**What to produce**
Locate every line in the records below that holds the word "RateLimit" and return each one.
☆ ☆ ☆ ☆ ☆ ☆ ☆
(* ===== verification/Flight.v ===== *)
(** The active-request counts in a pool of tasks: at every moment, the count of an
    upstream is the number of requests that hold a guard on it.  A task owns at
    most one guard (the logic is that of Pool.v).  The definitions are those of
    Balancer.v, Health.v and Proxy.v. *)
From S2P Require Import Prelude RustStd Prog Pool Config Router Breaker RateLimit Cache.
From S2P Require Import Http Auth Transform Balancer Telemetry Events State Health Proxy Walk Tasks.
From S2P Require Import Demo ProxyGuard.
Import Config State Proxy Tasks ProxyGuard.

Module Flight.

(** ** Counting guards *)

(** Whether the guard [h] is one on [k]. *)
Definition ind `{EqDecision K} (k : K) (h : option K) : Z := if decide (h = Some k) then 1 else 0.

(** A count that changes by [d]. *)
Definition shift (d z : Z) : Z := if decide (d = 0%Z) then z else i64_wrap (z + d).

Lemma shift_same `{EqDecision K} (k : K) h z : shift (ind k h - ind k h) z = z.
Proof. unfold shift. by rewrite Z.sub_diag. Qed.

(** How many of the guards are on [k]. *)
Definition on `{EqDecision K} (k : K) (hs : list (option K)) : nat :=
  length (filter (λ h, h = Some k) hs).

Lemma on_app `{EqDecision K} (k : K) hs hs' : on k (hs ++ hs') = on k hs + on k hs'.
Proof. unfold on. by rewrite filter_app, length_app. Qed.

Lemma on_cons `{EqDecision K} (k : K) h hs :
  Z.of_nat (on k (h :: hs)) = (ind k h + Z.of_nat (on k hs))%Z.
Proof. unfold on, ind. rewrite filter_cons. case_decide; simpl; lia. Qed.

Lemma on_insert `{EqDecision K} (k : K) hs i h h' :
  hs !! i = Some h →
  Z.of_nat (on k (<[i := h']> hs)) = (Z.of_nat (on k hs) + (ind k h' - ind k h))%Z.
Proof.
  intros Hi. rewrite insert_take_drop by (by eapply lookup_lt_Some).
  rewrite <- (take_drop_middle hs i h Hi) at 3.
  rewrite !on_app, !Nat2Z.inj_add, !on_cons. lia.
Qed.

Lemma on_le `{EqDecision K} (k : K) hs : on k hs ≤ length hs.
Proof. apply length_filter. Qed.
(* ===== verification/EndToEnd.v ===== *)
(** The repository's end-to-end tests, on the whole model.

    The first part is the harness of src/crates/integration-tests/src/lib.rs: a mock
    upstream that echoes (its JSON bodies are [bodies], read off the calls it answered),
    sleeps or answers a given status, and a gateway started from a configuration.  The
    second part is the tests of tests/proxy.rs; the requests of a test run one after
    the other, within a moment of the clock. *)
From S2P Require Import Prelude RustStd Prog Config Router Breaker RateLimit Cache.
From S2P Require Import Http Auth Transform Balancer Telemetry Events State Proxy Demo.
Import Config State Proxy.

Module EndToEnd.

Import Demo.

(** ** The harness *)

Record Upstream := { id : string; addr : string }.

Definition url (u : Upstream) : string := "http://" +:+ addr u.

Definition start_upstream (id : string) : Upstream := {| id := id; addr := id |}.

(** A decimal number. *)
Fixpoint parse_digits (s : string) (acc : Z) : option Z :=
  match s with
  | EmptyString => Some acc
  | String a s =>
      let d := (Z.of_nat (Ascii.nat_of_ascii a) - 48)%Z in
      if (0 <=? d)%Z && (d <=? 9)%Z then parse_digits s (acc * 10 + d)%Z else None
  end.
Definition parse_number (s : string) : option Z :=
  if is_empty s then None else parse_digits s 0.

(** The path and the query of a target. *)
Fixpoint split_query (s : string) : string * option string :=
  match s with
  | EmptyString => (EmptyString, None)
  | String a s =>
      if Ascii.eqb a "?"%char then (EmptyString, Some s)
      else let '(p, q) := split_query s in (String a p, q)
  end.

(** ** JSON values, as far as the tests use them: an object has its keys once *)
#[warnings="-register-all"]
Inductive Value : Type :=
| Null
| Text (s : string)
| Object (fields : list (string * Value)).

Fixpoint Map_insert (k : string) (v : Value) (m : list (string * Value)) : list (string * Value) :=
  match m with
  | [] => [(k, v)]
  | (k', v') :: m => if String.eqb k' k then (k, v) :: m else (k', v') :: Map_insert k v m
  end.
Definition Map_collect (kvs : list (string * Value)) : list (string * Value) :=
  foldl (λ m kv, Map_insert kv.1 kv.2 m) [] kvs.
(** X5.  The counters at the end of a complete execution do not depend on
    the parallelism or on the schedule: any two complete executions over
    the same records end with the same counters, those of the execution
    that visits the records one after the other, and so with the same
    final report. *)
Theorem counters_schedule_independent
    c r blobMap recs par1 par2 sched1 sched2 st1 st2 :
  pexec c r blobMap par1 sched1 (pinit recs) = Some st1 -> pdone st1 = true ->
  pexec c r blobMap par2 sched2 (pinit recs) = Some st2 -> pdone st2 = true ->
  p_counters st1 = p_counters st2 /\
  p_counters st1 = seq_counters c r blobMap recs zero_counters /\
  value (run_report (p_counters st1)) = value (run_report (p_counters st2)).
Proof.
  intros Hex1 Hd1 Hex2 Hd2.
  assert (Hdet : forall par sched st,
             pexec c r blobMap par sched (pinit recs) = Some st ->
             pdone st = true ->
             p_counters st =
               {| totalCount := after_increments (length recs);
                  successCount :=
                    after_increments (length (passing c r blobMap recs));
                  errorCount :=
                    after_increments (length (failing c r blobMap recs)) |}).
  { intros par sched st Hex Hd.
    pose proof (counters_balance_aux c r blobMap par recs sched st Hex Hd) as H.
    cbn zeta in H. destruct H as (_ & _ & _ & _ & _ & HT & HS & HE & _).
    destruct (p_counters st) as [t s e]. cbn in *. by subst. }
  pose proof (pexec_sequential_schedule c r blobMap 1 recs zero_counters []
                ltac:(lia)) as Hseq.
  pose proof (Hdet _ _ _ Hseq eq_refl) as H0. cbn [p_counters] in H0.
  rewrite (Hdet _ _ _ Hex1 Hd1), (Hdet _ _ _ Hex2 Hd2), H0. done.
Qed.

Lemma counters_schedule_independent_witness :
  exists st1 st2,
    pexec bounds_cmd (rep_ContentReader scenario_rep) scenario_blobMap 2
      interleaved_schedule (pinit scenario_index) = Some st1 /\
    pexec bounds_cmd (rep_ContentReader scenario_rep) scenario_blobMap 1
      (sequential_schedule scenario_index) (pinit scenario_index) = Some st2 /\
    p_trace st1 <> p_trace st2 /\
    p_counters st1 = p_counters st2.
Proof.
  eexists. eexists.
  split; [vm_compute; reflexivity|]. split; [vm_compute; reflexivity|].
  split; [vm_compute; congruence|].
  match goal with
  | |- p_counters ?s1 = p_counters ?s2 =>
      apply (counters_schedule_independent bounds_cmd
               (rep_ContentReader scenario_rep) scenario_blobMap
               scenario_index 2 1 interleaved_schedule
               (sequential_schedule scenario_index) s1 s2);
        vm_compute; reflexivity
  end.
Defined.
☆ ☆ ☆ ☆ ☆ ☆ ☆
**Answer to this problem**
From S2P Require Import Prelude RustStd Prog Pool Config Router Breaker RateLimit Cache.
From S2P Require Import Prelude RustStd Prog Config Router Breaker RateLimit Cache.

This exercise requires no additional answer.